▶ **INSTRUCTIONS FOR THE TASK**
Keep only the lines from the start of the data through the line containing "argument of the handler.", and output them exactly.

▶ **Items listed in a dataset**
(* ===== verification/Relay.v ===== *)
(** * MoqxRelay: announcements, publishes, subscribes and fetches

    Models [src/src/MoqxRelay.cpp] and the inline members of [MoqxRelay.h] on
    top of the namespace tree and the subscription registry.

    - Objects of the transport library (sessions, forwarders, handles,
      callbacks) and rankings are numbers.  Calls on them are [Effect]s, in the
      order in which the handler makes them; what such a call returns is an
      argument of the handler.
    - A coroutine is split at its suspension points: each segment is one
      definition, and other handlers may run between two segments.
    - Metrics ([clientNetworkMetrics_]) and the video watcher are observers of
      the relay and are left out.  The cache is a stage of the filter chain and
      the target of [fetch].
    - [None] is a failed [XCHECK]/[CHECK] or a null dereference. *)

From S2P Require Import Prelude NamespaceTree NamespaceWalk.
From S2P Require Import SubscriptionRegistry.

#[local] Open Scope Z_scope.

Abbreviation Session := Z (only parsing).
Abbreviation TrackNamespace := (list string) (only parsing).
Abbreviation FullTrackName := (list string * string)%type (only parsing).

Abbreviation RelayNode :=
  (NamespaceNode (Session:=Z) (NsHandle:=Z) (PubHandle:=Z) (PubCallback:=Z) (Ranking:=Z)).
Abbreviation RelayTree := (gmap (list string) RelayNode).
Abbreviation SubscriberInfo := (NamespaceSubscriberInfo (NsHandle:=Z)).
Abbreviation RelayRegistry :=
  (SubscriptionRegistry (FullTrackName:=FullTrackName) (Session:=Z) (Handle:=Z)).

(** ** The filter chain *)

Inductive TrackConsumer :=
| ForwarderConsumer (fwd : Z)
| CacheWriteback (ftn : FullTrackName) (downstream : TrackConsumer)
| TerminationFilter (ftn : FullTrackName) (publisherSession : option Session)
    (downstream : TrackConsumer)
| TopNStage (filter : Z) (downstream : TrackConsumer).
(** C25: In any reachable state, an accepted publish is offered to exactly the other
    sessions that subscribed to the track's namespace or a prefix of it for
    publishes and without a track filter, with the forward flag of their
    subscription; and the publisher is told to forward exactly when there is
    such a session or one with a track filter. *)
Theorem publish_notifies allowed relayID cache up ops sys f s rid h extension now r' es reply :
  Forall admissible ops → relayRun ops (start allowed relayID cache up) = Some sys →
  publish f s rid (Some h) extension now (relay sys) = Some (r', es, value reply) →
  let t := namespaceTree_ (relay sys) in
  let fwd := nextForwarder (registry_ (relay sys)) in
  (∀ out fwd' fw flt, StartPublish out fwd' fw flt ∈ es ↔ fwd' = fwd ∧ flt = false ∧
     ∃ i, subscribedAbove t f.1 out i ∧ trackFilter i = None ∧ out ≠ s ∧
       wantsPublishes (options i) = true ∧ fw = forward i) ∧
  (pr_forward reply = true ↔ ∃ out i, subscribedAbove t f.1 out i ∧
     (is_Some (trackFilter i) ∨ out ≠ s ∧ wantsPublishes (options i) = true)).
Proof.
  intros Hops Hrun Hpub t fwd. pose proof (reachable_inv _ _ _ _ _ _ Hops Hrun) as [Hwf Hnn _ _ _].
  unfold publish in Hpub. cbn [mbind option_bind] in Hpub. destruct (negb _); [done|].
  case_bool_decide; [done|].
  destruct (createFromPublish _ _ _ _ _ _ _ _) as [[[st2 c] ev]|]; cbn [mbind option_bind] in Hpub; [|done].
  destruct (getTopNView _ _) as [view|]; cbn [mbind option_bind] in Hpub; [|done].
  destruct (addPublish _ _ _ _) as [[t' [[q subs] rks]]|] eqn:Hadd; cbn [mbind option_bind] in Hpub; [|done].
  pose proof (addPublish_subscribers _ _ _ _ _ _ _ _ Hwf Hnn Hadd) as Hsubs.
  match type of Hpub with context [mbind _ ?o] => destruct o as [res|] eqn:Hrk end;
    cbn [mbind option_bind] in Hpub; [|done].
  injection Hpub as _ <- <-. cbn [pr_forward]. split.
  - intros out fwd' fw flt. rewrite !elem_of_app. split.
    + intros [Hin|[Hin|Hin]].
      * exfalso. destruct ev as [[? [?|]]|]; cbn in Hin; set_solver.
      * exfalso. destruct rks as [|rk rks]; [injection Hrk as <-; by apply elem_of_nil in Hin|].
        destruct (tvFilter view); cbn [mbind option_bind] in Hrk; [|done]. injection Hrk as <-.
        exact (onRanking_no_publish _ _ _ _ (rk :: rks) _ _ _ _ Hin).
      * apply list_elem_of_fmap in Hin as ([o i]&[= -> -> -> ->]&[Hd Hin]%list_elem_of_filter).
        apply isDirect_true in Hd as (?&?&?). split_and!; [done|done|]. exists i. by rewrite Hsubs in Hin.
    + intros (->&->&i&Hab&?&?&?&->). right; right. apply list_elem_of_fmap. exists (out, i).
      split; [done|]. apply list_elem_of_filter. split; [by apply isDirect_true|by apply Hsubs].
  - rewrite orb_true_iff, Nat.ltb_lt, length_pos_elem, existsb_exists. split.
    + intros [([o i]&[Hd Hin]%list_elem_of_filter)|([o i]&Hin&Hd)].
      * apply isDirect_true in Hd as (?&?&?). exists o, i. rewrite Hsubs in Hin. auto.
      * rewrite <-list_elem_of_In, Hsubs in Hin. exists o, i. unfold hasTrackFilter in Hd. cbn in Hd.
        destruct (trackFilter i); [|done]. eauto.
    + intros (o&i&Hab%Hsubs&Hd). destruct (trackFilter i) as [tf|] eqn:Htf.
      * right. exists (o, i). rewrite <-list_elem_of_In. unfold hasTrackFilter. cbn. by rewrite Htf.
      * left. exists (o, i). apply list_elem_of_filter. split; [|done]. apply isDirect_true.
        destruct Hd as [[? ?]|[? ?]]; done.
Qed.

▶ **ANSWER SPACE**
(* ===== verification/Relay.v ===== *)
(** * MoqxRelay: announcements, publishes, subscribes and fetches

    Models [src/src/MoqxRelay.cpp] and the inline members of [MoqxRelay.h] on
    top of the namespace tree and the subscription registry.

    - Objects of the transport library (sessions, forwarders, handles,
      callbacks) and rankings are numbers.  Calls on them are [Effect]s, in the
      order in which the handler makes them; what such a call returns is an
      argument of the handler.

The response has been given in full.